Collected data
(** The row that [processFile] inserts for a file that is not a duplicate,
    given the thumbnail that the media processing produced: encrypted under
    the content key when encryption, key and passphrase are all given, and
    as it came otherwise. *)
Definition storedRow {rt : NodeCrypto} (d : MediaService.draws)
    (buffer : bytes) (originalName mimeType uploadedBy : string)
    (options : MediaService.MediaProcessingOptions)
    (thumbnailData : option bytes) : MediaFile.t :=
  let wrap :=
    MediaService.encryptContent options
    && Js.truthy (MediaService.encryptionKey options)
    && Js.truthy (MediaService.vaultPassphrase options) in
  let key := default EmptyString (MediaService.encryptionKey options) in
  let passphrase := default EmptyString (MediaService.vaultPassphrase options) in
  MediaFile.mk (MediaService.uniqueFilename d) originalName mimeType
    (Z.of_nat (length buffer)) (sha256Hex buffer)
    (if wrap
     then CryptoService.encryptBuffer (MediaService.contentSalt d)
            (MediaService.contentIv d) buffer key
     else buffer)
    (if wrap
     then option_map
            (fun t => CryptoService.encryptBuffer (MediaService.thumbnailSalt d)
                        (MediaService.thumbnailIv d) t key)
            thumbnailData
     else thumbnailData)
    (MediaService.encryptContent options)
    (if wrap
     then Some (CryptoService.encryptString (MediaService.keySalt d)
                  (MediaService.keyIv d) key passphrase)
     else None)
    (MediaService.categoryId options) uploadedBy false.

(** ** More concrete runs, on the executable runtime *)

Module Uploads.

#[local] Existing Instance ToyRuntime.crypto.
#[local] Existing Instance ToyRuntime.sharp.

Definition resultOf (r : result MediaService.MediaUploadResult)
    : MediaService.MediaUploadResult :=
  match r with
  | Ok x => x
  | Throw _ => MediaService.mkUploadResult "" "" false false
  end.

Definition encrypted : MediaService.MediaProcessingOptions :=
  MediaService.mkOptions true 300 true
    (Some (Buffer.toHex Scenario.sessionKey)) (Some Scenario.passphrase) None.

Definition asItCame : MediaService.MediaProcessingOptions :=
  MediaService.mkOptions true 300 false None None None.


(** The 10-byte file of the scenario, stored encrypted. *)
Definition notes : result MediaService.MediaUploadResult * server :=
  MediaService.processFile Scenario.uploadDraws Scenario.tenBytes "notes.bin"
    "application/octet-stream" Scenario.alice encrypted Scenario.unlocked.

(** A picture, stored encrypted after it. *)
Definition picture : result MediaService.MediaUploadResult * server :=
  MediaService.processFile Scenario.photoDraws
    (Routes.fileBuffer Scenario.photo) "photo.png" "image/png" Scenario.alice
    encrypted notes.2.

(** The same 10 bytes once more, under another name. *)
Definition again : result MediaService.MediaUploadResult * server :=
  MediaService.processFile Scenario.photoDraws Scenario.tenBytes "copy.bin"
    "application/octet-stream" Scenario.alice asItCame notes.2.

(** A text file stored as it came, and one for which encryption was asked
    without a content key. *)
Definition readme : result MediaService.MediaUploadResult * server :=
  MediaService.processFile Scenario.plainDraws
    (Routes.fileBuffer Scenario.plain) "readme.txt" "text/plain"
    Scenario.alice asItCame notes.2.


(** Alice changes her passphrase after the picture was stored, and unlocks
    with the new one at time 5000. *)
Definition rekeyed : server :=
  (Routes.vaultAuthenticate 5000 Rekeyed.token Scenario.alice
     (Some Rekeyed.passphrase)
     (Routes.vaultSetup 4000 (replicate 16 x33) Scenario.alice
        (Request.Text (Utf16.ofLatin1 Rekeyed.passphrase)) picture.2).2).2.

End Uploads.

(** ** storage.ts: the category tree *)

From Stdlib Require Import DecimalString.

(** [`${n}`] for a count. *)
Definition decimal (n : nat) : string :=
  NilZero.string_of_uint (Nat.to_uint n).

(** *** The column types of the database

    The ids of [categories] are columns of type [uuid]: PostgreSQL reads
    the text of a parameter into 16 bytes, compares these, and returns them
    in one spelling.  The code compares the same ids as JavaScript strings
    as well, so both views are kept: ids are strings, the text that the
    driver sends, and every query goes through [Uuid.canon]. *)

(** A text parameter, as the UTF-8 text that the driver sends: a zero byte
    is refused when the parameter is read, and a [varchar(n)] column counts
    characters when the row is written. *)
Module Varchar.

Definition hasZero (value : string) : bool :=
  existsb (fun c => (N_of_ascii c =? 0)%N) (list_ascii_of_string value).

Definition zeroError : string :=
  "invalid byte sequence for encoding " +:+ doubleQuote +:+ "UTF8"
  +:+ doubleQuote +:+ ": 0x00".

(** A byte that continues a character. *)
Definition continues (c : ascii) : bool :=
  (128 <=? N_of_ascii c)%N && (N_of_ascii c <? 192)%N.

(** The first [limit] characters of a text, and what follows them. *)
Fixpoint clip (limit : nat) (text : list ascii) : list ascii * list ascii :=
  match text with
  | [] => ([], [])
  | c :: rest =>
      if continues c
      then let (kept, excess) := clip limit rest in (c :: kept, excess)
      else
        match limit with
        | O => ([], text)
        | S limit' =>
            let (kept, excess) := clip limit' rest in (c :: kept, excess)
        end
  end.

Definition lengthError (limit : nat) : string :=
  "value too long for type character varying(" +:+ decimal limit +:+ ")".

(** What a [varchar(limit)] column stores of a value: characters beyond
    the limit are dropped when all of them are spaces, and the value is
    refused otherwise. *)
Definition fit (limit : nat) (value : string) : result string :=
  let (kept, excess) := clip limit (list_ascii_of_string value) in
  if forallb (Ascii.eqb " "%char) excess
  then Ok (string_of_list_ascii kept)
  else Throw (lengthError limit).

End Varchar.

Module Uuid.

(** [string_to_uuid]: 16 bytes of two hexadecimal digits each, in either
    case, with a hyphen allowed after every second byte but the last. *)
Fixpoint read (n i : nat) (src : list ascii) : option (bytes * list ascii) :=
  match n with
  | O => Some ([], src)
  | S n' =>
      match src with
      | hi :: lo :: rest =>
          match Buffer.hexValue hi, Buffer.hexValue lo with
          | Some h, Some l =>
              match Byte.of_N (16 * h + l) with
              | Some x =>
                  let rest :=
                    match rest with
                    | c :: rest' =>
                        if Ascii.eqb c "-"%char && Nat.odd i && (i <? 15)%nat
                        then rest' else rest
                    | [] => rest
                    end in
                  match read n' (S i) rest with
                  | Some (data, rest) => Some (x :: data, rest)
                  | None => None
                  end
              | None => None
              end
          | _, _ => None
          end
      | _ => None
      end
  end.

(** [uuid_in]: braces are allowed around the whole, and nothing may
    follow. *)
Definition parse (source : string) : option bytes :=
  let src := list_ascii_of_string source in
  let braces :=
    match src with
    | c :: _ => Ascii.eqb c "{"%char
    | [] => false
    end in
  match read 16 0 (if braces then drop 1 src else src) with
  | Some (data, rest) =>
      if bool_decide (rest = if braces then ["}"%char] else [])
      then Some data else None
  | None => None
  end.

(** [uuid_out]: lower case, in groups of 8, 4, 4, 4 and 12 digits. *)
Fixpoint write (i : nat) (data : bytes) : list ascii :=
  match data with
  | [] => []
  | x :: rest =>
      let n := Byte.to_N x in
      Buffer.hexDigit (n / 16) :: Buffer.hexDigit (n mod 16)
      :: (if (i =? 3)%nat || (i =? 5)%nat || (i =? 7)%nat || (i =? 9)%nat
          then "-"%char :: write (S i) rest
          else write (S i) rest)
  end.

Definition text (data : bytes) : string := string_of_list_ascii (write 0 data).

(** The spelling in which the database returns the value that it reads
    from [source]; [None] when it refuses [source]. *)
Definition canon (source : string) : option string := text <$> parse source.

Definition syntaxError (source : string) : string :=
  "invalid input syntax for type uuid: " +:+ doubleQuote +:+ source
  +:+ doubleQuote.

(** The error for a parameter that is not read: a zero byte is refused
    when the text arrives, anything else by [uuid_in]. *)
Definition refusal (source : string) : string :=
  if Varchar.hasZero source then Varchar.zeroError else syntaxError source.

End Uuid.

(** A row of [categories], under its id: the columns that the storage
    methods read, compare or constrain.  The other columns (description,
    icon, isVault, sortOrder, location, tags, the timestamps, ...) are left
    out with the limits of their types; no method below looks at them.  A
    stored [parentId] is in the spelling of [Uuid.text]. *)
Module Category.
Record t : Type := mk {
  name : string;
  slug : string;
  parentId : option string
}.
End Category.

(** [Partial<Category>]: an absent field leaves its column alone; [parentId]
    can also be present and [null]. *)
Module CategoryUpdate.
Record t : Type := mk {
  id : option string;
  name : option string;
  slug : option string;
  parentId : option (option string)
}.
End CategoryUpdate.

Module Categories.

(** The table, by the id of each row in the spelling of [Uuid.text]. *)
Definition table : Type := gmap string Category.t.

(** A value as a condition: the id when it is truthy. *)
Definition truthyId (x : option string) : option string :=
  if Js.truthy x then x else None.

(** [db.select().from(categories).where(eq(categories.id, id))]: the first
    row, if any. *)
Definition selectById (categories : table) (id : string)
    : result (option Category.t) :=
  match Uuid.canon id with
  | Some key => Ok (categories !! key)
  | None => Throw (Uuid.refusal id)
  end.

Definition cycleMessage : string :=
  "Circular reference detected: this parent assignment would create a cycle".

Definition descendantMessage : string :=
  "Circular reference detected: the proposed parent is a descendant of this category".

(** The loop [while (currentId)] of [checkForCycles], from the state
    [visited], [currentId]; [None] when [fuel] iterations have not ended
    it.  [visited.has] and [===] compare JavaScript strings. *)
Fixpoint walk (fuel : nat) (categories : table) (categoryId : string)
    (visited : gset string) (currentId : option string)
    : option (result unit) :=
  match truthyId currentId with
  | None => Some (Ok tt)
  | Some current =>
      match fuel with
      | O => None
      | S fuel' =>
          if bool_decide (current ∈ visited)
          then Some (Throw cycleMessage)
          else if String.eqb current categoryId
          then Some (Throw descendantMessage)
          else
            match selectById categories current with
            | Throw message => Some (Throw message)
            | Ok parent =>
                walk fuel' categories categoryId ({[current]} ∪ visited)
                  (parent ≫= Category.parentId)
            end
      end
  end.

(** [checkForCycles(categoryId, newParentId)], run for two iterations more
    than the table has rows; [None] would mean that the loop is still
    running then. *)
Definition checkForCycles (categories : table)
    (categoryId newParentId : string) : option (result unit) :=
  walk (S (S (size categories))) categories categoryId ∅ (Some newParentId).

(** [validateCategoryData(categoryData, categoryId)]; of [categoryData] it
    reads [parentId] only. *)
Definition validateCategoryData (categories : table)
    (parentId categoryId : option string) : option (result unit) :=
  match truthyId parentId with
  | None => Some (Ok tt)
  | Some parent =>
      if bool_decide (categoryId = Some parent)
      then Some (Throw "A category cannot be its own parent")
      else
        match selectById categories parent with
        | Throw message => Some (Throw message)
        | Ok None =>
            Some (Throw ("Parent category with id " +:+ doubleQuote +:+ parent
                         +:+ doubleQuote +:+ " does not exist"))
        | Ok (Some _) =>
            match truthyId categoryId with
            | Some category => checkForCycles categories category parent
            | None => Some (Ok tt)
            end
        end
  end.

● **EXERCISE DETAILS**: Return the span of lines in the data above that opens at the line with "MediaService.processFile Scenario.photoDraws Scenario.tenBytes" and closes at the line with "(128 <=? N_of_ascii", exactly, ends included, nothing else.

● **SOLUTION TO THIS PROBLEM**:
  MediaService.processFile Scenario.photoDraws Scenario.tenBytes "copy.bin"
    "application/octet-stream" Scenario.alice asItCame notes.2.

(** A text file stored as it came, and one for which encryption was asked
    without a content key. *)
Definition readme : result MediaService.MediaUploadResult * server :=
  MediaService.processFile Scenario.plainDraws
    (Routes.fileBuffer Scenario.plain) "readme.txt" "text/plain"
    Scenario.alice asItCame notes.2.


(** Alice changes her passphrase after the picture was stored, and unlocks
    with the new one at time 5000. *)
Definition rekeyed : server :=
  (Routes.vaultAuthenticate 5000 Rekeyed.token Scenario.alice
     (Some Rekeyed.passphrase)
     (Routes.vaultSetup 4000 (replicate 16 x33) Scenario.alice
        (Request.Text (Utf16.ofLatin1 Rekeyed.passphrase)) picture.2).2).2.

End Uploads.

(** ** storage.ts: the category tree *)

From Stdlib Require Import DecimalString.

(** [`${n}`] for a count. *)
Definition decimal (n : nat) : string :=
  NilZero.string_of_uint (Nat.to_uint n).

(** *** The column types of the database

    The ids of [categories] are columns of type [uuid]: PostgreSQL reads
    the text of a parameter into 16 bytes, compares these, and returns them
    in one spelling.  The code compares the same ids as JavaScript strings
    as well, so both views are kept: ids are strings, the text that the
    driver sends, and every query goes through [Uuid.canon]. *)

(** A text parameter, as the UTF-8 text that the driver sends: a zero byte
    is refused when the parameter is read, and a [varchar(n)] column counts
    characters when the row is written. *)
Module Varchar.

Definition hasZero (value : string) : bool :=
  existsb (fun c => (N_of_ascii c =? 0)%N) (list_ascii_of_string value).

Definition zeroError : string :=
  "invalid byte sequence for encoding " +:+ doubleQuote +:+ "UTF8"
  +:+ doubleQuote +:+ ": 0x00".

(** A byte that continues a character. *)
Definition continues (c : ascii) : bool :=
  (128 <=? N_of_ascii c)%N && (N_of_ascii c <? 192)%N.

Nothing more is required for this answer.